Data excerpts:
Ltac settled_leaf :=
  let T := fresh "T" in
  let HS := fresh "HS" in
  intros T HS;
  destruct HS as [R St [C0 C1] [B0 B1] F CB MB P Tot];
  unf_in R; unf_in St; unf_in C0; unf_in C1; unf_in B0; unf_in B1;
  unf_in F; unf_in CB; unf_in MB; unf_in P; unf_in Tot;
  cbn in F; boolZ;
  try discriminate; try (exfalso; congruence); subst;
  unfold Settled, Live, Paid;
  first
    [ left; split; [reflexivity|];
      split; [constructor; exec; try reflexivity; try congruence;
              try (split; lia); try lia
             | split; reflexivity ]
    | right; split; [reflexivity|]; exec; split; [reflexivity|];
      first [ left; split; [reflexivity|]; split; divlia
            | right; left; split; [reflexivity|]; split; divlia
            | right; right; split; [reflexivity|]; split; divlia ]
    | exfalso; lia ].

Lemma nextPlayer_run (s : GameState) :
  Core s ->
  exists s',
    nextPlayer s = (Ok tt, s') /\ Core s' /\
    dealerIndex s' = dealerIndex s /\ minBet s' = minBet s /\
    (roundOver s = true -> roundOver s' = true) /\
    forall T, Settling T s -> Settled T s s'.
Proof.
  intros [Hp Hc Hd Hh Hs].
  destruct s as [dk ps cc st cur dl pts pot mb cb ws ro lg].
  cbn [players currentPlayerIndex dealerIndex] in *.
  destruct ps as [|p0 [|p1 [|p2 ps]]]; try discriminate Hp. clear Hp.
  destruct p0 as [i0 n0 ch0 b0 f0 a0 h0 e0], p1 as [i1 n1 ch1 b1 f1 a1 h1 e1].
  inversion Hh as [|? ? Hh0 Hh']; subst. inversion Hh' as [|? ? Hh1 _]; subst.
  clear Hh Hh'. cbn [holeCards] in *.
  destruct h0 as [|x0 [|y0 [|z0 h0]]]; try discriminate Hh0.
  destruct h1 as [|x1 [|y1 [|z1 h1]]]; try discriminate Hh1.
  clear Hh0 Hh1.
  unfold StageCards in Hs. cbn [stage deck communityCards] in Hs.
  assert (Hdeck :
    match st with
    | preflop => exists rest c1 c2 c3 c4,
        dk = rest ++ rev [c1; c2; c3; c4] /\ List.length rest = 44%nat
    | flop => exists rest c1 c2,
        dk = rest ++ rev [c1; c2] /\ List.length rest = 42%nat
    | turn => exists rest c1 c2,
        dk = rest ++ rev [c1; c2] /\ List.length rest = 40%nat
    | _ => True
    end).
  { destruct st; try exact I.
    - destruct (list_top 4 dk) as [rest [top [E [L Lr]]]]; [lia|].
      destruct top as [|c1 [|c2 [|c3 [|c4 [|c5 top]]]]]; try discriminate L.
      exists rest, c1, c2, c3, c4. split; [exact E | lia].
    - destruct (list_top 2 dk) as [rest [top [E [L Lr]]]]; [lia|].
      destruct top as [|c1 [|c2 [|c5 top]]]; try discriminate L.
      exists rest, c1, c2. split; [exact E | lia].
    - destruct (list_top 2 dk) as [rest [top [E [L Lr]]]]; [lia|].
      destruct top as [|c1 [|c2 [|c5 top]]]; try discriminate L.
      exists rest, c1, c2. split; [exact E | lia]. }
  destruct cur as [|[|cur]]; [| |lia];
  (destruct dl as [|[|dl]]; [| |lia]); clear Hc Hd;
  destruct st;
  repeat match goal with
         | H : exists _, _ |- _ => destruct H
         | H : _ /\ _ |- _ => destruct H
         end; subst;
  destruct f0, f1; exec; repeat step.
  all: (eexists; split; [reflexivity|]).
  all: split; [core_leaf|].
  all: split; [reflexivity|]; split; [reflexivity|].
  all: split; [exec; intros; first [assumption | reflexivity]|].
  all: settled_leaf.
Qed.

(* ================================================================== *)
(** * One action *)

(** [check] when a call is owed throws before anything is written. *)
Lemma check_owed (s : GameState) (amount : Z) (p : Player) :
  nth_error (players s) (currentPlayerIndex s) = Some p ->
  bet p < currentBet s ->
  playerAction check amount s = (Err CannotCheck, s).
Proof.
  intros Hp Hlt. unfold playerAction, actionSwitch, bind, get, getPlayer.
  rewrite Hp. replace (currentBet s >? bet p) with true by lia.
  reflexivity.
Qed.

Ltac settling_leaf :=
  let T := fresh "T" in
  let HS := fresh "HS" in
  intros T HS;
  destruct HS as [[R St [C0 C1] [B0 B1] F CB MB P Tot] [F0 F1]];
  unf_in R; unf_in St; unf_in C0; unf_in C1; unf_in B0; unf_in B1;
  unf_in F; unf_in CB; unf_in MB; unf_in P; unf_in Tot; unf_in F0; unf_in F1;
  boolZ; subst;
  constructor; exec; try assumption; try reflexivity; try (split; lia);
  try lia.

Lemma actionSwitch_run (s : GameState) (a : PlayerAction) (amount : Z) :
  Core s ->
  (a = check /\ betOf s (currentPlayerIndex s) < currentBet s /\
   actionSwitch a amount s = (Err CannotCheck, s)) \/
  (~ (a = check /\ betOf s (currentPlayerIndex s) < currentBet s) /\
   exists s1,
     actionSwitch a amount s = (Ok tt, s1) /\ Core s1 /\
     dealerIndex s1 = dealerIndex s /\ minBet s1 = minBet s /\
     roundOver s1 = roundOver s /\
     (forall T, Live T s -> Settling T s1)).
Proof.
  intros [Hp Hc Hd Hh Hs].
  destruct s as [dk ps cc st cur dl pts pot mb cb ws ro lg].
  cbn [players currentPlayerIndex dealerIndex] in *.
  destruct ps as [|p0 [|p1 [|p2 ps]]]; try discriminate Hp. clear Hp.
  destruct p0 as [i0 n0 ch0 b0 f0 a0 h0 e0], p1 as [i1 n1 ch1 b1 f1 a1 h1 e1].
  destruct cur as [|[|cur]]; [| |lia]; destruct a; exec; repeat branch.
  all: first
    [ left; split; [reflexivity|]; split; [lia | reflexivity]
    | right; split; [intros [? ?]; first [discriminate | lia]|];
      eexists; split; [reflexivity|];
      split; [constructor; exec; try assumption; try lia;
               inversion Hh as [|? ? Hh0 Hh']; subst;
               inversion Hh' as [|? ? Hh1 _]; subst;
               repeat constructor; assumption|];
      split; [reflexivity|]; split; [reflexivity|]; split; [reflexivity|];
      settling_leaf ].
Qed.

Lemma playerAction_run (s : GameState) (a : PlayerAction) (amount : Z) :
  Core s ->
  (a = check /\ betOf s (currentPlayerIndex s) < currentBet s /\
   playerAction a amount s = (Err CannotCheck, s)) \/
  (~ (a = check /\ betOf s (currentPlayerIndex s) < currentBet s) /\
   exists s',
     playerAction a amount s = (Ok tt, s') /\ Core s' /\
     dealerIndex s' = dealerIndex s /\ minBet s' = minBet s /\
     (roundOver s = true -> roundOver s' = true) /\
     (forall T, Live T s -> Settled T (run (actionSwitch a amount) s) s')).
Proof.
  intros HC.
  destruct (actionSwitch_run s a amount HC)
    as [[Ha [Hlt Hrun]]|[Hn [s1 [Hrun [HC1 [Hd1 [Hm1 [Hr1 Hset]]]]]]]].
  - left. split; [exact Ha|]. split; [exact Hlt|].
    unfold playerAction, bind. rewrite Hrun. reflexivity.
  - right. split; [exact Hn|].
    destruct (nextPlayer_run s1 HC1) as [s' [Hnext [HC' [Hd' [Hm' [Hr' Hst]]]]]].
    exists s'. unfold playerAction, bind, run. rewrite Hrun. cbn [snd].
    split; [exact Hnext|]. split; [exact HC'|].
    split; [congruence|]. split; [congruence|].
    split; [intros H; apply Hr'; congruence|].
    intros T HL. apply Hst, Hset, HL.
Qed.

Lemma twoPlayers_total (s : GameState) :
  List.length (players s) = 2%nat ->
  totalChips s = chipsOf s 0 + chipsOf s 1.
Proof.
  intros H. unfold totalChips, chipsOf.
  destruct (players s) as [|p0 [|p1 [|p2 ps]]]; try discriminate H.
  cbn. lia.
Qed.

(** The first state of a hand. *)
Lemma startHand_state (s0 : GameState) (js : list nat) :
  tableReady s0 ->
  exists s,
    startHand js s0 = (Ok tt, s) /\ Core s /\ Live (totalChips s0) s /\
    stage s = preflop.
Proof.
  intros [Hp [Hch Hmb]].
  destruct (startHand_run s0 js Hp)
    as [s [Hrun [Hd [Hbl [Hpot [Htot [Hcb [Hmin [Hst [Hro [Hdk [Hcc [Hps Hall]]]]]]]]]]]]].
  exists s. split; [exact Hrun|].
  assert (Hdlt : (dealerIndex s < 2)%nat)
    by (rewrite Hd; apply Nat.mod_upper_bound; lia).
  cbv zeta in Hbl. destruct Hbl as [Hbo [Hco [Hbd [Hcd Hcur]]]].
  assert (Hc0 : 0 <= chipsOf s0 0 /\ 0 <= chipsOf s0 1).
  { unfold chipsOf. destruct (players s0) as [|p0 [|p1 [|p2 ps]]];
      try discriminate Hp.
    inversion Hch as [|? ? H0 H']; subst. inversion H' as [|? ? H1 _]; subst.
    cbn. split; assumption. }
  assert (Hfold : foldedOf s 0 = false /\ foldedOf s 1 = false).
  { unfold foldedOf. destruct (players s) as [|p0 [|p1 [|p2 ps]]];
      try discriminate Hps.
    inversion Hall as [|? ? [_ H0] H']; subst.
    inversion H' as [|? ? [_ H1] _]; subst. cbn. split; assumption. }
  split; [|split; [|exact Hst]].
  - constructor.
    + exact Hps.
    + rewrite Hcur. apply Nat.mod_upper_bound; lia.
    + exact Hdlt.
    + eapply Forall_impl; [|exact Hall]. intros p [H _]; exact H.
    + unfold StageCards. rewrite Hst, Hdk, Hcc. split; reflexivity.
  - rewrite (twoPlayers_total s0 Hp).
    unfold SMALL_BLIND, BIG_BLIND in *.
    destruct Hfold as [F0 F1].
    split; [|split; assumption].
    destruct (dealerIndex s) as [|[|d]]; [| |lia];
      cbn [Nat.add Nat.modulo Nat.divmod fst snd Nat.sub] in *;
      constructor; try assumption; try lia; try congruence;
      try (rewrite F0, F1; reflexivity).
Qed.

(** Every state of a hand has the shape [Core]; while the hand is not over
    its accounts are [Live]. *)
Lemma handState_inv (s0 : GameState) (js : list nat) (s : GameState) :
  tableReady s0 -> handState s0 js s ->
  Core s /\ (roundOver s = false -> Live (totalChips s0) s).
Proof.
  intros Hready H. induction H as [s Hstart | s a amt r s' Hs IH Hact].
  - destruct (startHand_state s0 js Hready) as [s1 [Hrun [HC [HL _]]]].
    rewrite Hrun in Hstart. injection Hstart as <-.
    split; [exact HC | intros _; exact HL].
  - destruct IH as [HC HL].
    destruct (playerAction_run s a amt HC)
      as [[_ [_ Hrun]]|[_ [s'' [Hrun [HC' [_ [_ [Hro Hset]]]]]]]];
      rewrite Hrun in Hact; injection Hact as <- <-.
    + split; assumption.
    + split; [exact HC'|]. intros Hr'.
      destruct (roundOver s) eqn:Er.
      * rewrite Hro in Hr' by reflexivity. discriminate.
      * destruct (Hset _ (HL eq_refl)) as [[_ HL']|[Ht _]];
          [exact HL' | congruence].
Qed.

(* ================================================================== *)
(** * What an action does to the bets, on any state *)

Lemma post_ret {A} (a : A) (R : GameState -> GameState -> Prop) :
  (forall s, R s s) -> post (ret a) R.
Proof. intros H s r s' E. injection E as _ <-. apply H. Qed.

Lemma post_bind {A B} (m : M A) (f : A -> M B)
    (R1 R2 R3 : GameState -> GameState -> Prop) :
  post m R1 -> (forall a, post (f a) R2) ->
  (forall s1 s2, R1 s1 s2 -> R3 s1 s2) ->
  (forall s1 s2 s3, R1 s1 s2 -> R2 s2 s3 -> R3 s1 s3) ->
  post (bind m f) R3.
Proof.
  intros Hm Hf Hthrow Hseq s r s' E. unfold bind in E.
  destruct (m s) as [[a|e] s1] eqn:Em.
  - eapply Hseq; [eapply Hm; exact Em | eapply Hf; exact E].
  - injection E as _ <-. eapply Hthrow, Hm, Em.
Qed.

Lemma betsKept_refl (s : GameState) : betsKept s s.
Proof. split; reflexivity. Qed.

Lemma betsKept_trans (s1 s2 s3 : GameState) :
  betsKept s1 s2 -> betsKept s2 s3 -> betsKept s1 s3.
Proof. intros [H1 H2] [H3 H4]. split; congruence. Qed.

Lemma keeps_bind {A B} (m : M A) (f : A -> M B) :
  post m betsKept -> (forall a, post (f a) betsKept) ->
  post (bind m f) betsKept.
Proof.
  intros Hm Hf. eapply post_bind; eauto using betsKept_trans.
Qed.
...
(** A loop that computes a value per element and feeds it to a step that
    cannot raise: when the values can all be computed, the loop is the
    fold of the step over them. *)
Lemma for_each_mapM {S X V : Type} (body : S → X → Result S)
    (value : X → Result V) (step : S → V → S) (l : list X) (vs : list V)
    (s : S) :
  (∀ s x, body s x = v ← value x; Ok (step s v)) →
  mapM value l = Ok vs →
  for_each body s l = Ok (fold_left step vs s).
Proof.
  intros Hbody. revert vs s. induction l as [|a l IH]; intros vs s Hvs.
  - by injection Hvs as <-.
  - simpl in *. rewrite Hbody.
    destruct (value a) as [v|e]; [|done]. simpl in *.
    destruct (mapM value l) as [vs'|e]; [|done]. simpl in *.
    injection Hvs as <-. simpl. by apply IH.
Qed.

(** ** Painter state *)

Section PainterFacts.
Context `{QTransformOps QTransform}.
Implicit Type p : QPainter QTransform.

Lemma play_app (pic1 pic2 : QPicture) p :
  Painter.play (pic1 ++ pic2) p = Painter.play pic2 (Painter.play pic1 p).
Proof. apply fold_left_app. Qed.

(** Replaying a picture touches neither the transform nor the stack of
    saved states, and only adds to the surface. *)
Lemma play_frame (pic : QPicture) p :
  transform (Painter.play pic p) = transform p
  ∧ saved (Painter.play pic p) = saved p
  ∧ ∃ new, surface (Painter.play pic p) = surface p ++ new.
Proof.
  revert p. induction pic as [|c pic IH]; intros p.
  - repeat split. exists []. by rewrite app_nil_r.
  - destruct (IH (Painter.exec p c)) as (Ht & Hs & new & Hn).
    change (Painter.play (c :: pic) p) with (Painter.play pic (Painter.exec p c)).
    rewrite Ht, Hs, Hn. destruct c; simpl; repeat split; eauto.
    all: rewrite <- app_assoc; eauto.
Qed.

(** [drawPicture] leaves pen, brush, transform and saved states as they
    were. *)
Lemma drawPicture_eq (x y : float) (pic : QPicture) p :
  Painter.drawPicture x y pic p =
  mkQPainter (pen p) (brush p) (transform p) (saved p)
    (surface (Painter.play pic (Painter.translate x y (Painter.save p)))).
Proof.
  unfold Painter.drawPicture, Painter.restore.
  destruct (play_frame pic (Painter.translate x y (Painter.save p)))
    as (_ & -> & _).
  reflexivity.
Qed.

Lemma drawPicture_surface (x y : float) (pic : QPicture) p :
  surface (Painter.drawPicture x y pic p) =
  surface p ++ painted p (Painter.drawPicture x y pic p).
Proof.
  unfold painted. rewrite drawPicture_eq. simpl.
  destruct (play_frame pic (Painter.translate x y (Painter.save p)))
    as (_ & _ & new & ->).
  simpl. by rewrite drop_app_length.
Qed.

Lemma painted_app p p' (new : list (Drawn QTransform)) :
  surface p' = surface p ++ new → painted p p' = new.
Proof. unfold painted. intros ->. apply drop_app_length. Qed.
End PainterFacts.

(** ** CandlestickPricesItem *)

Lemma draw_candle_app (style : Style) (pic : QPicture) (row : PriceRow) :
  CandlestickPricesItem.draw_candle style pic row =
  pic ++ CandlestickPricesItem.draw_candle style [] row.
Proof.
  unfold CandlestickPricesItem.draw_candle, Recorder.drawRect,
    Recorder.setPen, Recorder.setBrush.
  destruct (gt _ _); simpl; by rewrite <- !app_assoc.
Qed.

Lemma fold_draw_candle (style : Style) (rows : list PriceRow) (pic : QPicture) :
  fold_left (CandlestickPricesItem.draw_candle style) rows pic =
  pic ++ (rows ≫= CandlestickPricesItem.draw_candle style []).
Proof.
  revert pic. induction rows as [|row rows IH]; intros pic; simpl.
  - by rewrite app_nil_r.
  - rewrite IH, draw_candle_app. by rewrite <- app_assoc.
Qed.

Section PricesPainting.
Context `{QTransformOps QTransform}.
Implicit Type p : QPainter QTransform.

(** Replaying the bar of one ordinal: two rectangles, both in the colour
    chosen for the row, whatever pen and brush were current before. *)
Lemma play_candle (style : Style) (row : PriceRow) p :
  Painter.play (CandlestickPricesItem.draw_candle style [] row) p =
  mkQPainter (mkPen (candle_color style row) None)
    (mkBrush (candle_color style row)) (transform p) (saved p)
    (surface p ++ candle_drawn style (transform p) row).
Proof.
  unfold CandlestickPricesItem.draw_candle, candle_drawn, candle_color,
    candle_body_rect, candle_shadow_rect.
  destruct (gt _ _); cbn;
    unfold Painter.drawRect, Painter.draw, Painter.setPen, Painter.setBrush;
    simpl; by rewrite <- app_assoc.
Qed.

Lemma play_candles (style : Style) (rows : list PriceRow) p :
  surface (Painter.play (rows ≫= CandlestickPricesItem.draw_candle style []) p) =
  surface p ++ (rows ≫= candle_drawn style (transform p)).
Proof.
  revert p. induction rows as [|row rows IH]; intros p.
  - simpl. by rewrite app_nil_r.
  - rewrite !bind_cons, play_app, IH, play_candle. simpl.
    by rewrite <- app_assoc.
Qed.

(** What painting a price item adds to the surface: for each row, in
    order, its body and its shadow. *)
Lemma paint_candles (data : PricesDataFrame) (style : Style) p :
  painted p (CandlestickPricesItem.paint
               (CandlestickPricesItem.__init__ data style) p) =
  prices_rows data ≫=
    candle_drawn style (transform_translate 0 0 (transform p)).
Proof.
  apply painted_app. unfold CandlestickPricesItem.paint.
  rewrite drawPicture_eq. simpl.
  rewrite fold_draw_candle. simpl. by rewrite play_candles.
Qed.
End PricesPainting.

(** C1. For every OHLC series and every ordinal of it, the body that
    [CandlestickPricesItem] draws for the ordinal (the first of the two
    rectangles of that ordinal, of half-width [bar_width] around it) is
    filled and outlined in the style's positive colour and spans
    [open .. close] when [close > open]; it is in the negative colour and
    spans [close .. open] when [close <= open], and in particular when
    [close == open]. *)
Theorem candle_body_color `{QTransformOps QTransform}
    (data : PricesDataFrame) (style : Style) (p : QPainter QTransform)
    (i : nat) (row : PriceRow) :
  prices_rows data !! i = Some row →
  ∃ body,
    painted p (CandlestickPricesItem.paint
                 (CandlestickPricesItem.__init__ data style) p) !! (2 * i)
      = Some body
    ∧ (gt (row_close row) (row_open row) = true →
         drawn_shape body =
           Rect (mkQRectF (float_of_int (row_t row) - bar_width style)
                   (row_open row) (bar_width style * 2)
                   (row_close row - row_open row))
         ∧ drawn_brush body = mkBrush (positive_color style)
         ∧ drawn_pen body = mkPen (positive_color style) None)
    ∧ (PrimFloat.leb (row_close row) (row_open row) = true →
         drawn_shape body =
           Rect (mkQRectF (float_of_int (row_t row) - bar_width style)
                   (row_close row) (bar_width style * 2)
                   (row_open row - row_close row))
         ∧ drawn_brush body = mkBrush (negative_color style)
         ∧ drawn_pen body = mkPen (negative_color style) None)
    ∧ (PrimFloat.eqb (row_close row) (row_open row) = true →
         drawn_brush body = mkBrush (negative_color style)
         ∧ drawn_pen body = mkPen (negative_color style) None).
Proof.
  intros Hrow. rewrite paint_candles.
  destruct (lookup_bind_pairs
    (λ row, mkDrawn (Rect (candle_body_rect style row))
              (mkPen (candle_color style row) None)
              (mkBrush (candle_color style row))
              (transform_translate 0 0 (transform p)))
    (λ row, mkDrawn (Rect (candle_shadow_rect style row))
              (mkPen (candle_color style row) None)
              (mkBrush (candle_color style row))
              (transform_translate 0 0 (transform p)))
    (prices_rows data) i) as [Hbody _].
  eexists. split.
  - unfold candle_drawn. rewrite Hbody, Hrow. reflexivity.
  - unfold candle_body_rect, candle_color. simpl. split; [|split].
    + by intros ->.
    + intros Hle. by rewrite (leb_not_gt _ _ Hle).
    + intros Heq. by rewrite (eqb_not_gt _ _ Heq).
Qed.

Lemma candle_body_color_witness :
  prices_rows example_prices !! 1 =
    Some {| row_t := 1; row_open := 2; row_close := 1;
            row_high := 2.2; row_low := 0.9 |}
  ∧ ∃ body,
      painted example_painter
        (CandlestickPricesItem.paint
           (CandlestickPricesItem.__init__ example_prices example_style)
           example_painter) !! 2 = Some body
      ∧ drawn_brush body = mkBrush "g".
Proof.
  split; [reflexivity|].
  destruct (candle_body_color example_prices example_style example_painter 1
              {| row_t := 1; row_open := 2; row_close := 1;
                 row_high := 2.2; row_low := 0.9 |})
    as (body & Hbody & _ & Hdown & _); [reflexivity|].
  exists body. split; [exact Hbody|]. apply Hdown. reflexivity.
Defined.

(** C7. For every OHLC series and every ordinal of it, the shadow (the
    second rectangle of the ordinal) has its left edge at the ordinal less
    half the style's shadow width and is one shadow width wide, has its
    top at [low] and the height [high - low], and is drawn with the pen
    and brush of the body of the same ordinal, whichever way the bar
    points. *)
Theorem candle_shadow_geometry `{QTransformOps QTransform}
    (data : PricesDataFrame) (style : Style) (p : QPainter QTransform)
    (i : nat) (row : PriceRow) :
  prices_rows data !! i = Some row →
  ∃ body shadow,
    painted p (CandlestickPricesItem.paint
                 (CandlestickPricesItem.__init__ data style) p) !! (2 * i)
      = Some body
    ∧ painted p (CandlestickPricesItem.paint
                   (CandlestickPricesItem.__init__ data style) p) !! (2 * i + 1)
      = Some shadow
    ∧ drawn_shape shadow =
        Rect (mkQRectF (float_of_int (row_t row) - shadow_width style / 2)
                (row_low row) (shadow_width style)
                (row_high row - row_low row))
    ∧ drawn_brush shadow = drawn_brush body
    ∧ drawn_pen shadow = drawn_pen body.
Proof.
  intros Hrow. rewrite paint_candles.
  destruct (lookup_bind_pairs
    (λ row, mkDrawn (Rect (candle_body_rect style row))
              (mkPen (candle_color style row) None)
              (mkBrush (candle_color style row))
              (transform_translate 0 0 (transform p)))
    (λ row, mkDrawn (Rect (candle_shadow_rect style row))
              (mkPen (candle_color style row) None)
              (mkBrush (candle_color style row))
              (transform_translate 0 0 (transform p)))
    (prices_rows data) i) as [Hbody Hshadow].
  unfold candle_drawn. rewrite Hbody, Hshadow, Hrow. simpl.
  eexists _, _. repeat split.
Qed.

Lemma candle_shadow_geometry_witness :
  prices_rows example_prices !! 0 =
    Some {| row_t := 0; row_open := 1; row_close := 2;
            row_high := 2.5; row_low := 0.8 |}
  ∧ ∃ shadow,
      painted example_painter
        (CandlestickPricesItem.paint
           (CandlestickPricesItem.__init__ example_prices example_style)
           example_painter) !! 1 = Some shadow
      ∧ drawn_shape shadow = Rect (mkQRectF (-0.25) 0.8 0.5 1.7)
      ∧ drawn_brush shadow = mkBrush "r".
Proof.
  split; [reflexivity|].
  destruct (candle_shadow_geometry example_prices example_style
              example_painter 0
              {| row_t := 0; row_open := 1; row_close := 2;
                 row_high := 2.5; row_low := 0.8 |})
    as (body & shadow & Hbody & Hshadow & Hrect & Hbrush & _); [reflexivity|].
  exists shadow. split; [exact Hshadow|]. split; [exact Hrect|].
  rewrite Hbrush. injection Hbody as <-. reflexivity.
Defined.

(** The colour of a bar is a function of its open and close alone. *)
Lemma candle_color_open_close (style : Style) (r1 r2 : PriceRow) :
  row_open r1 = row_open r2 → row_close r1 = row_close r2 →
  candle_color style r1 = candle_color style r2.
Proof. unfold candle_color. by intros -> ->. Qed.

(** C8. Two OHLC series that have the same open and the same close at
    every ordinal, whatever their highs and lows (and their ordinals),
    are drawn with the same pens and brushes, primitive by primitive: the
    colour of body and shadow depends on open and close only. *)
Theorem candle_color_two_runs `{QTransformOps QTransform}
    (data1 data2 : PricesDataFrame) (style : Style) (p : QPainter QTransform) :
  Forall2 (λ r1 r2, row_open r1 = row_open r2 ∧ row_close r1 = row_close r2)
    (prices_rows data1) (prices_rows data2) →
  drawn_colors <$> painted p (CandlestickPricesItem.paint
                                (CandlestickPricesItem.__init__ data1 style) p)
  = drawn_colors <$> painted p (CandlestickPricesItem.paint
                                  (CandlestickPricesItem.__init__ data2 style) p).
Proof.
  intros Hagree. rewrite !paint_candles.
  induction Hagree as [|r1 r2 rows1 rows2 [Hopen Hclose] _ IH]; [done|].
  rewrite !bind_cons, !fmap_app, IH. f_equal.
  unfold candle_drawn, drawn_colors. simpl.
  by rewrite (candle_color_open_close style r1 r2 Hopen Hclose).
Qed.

Task: Copy out each line of the listing where the string "PricesPainting" appears.

Written solution:
Section PricesPainting.
End PricesPainting.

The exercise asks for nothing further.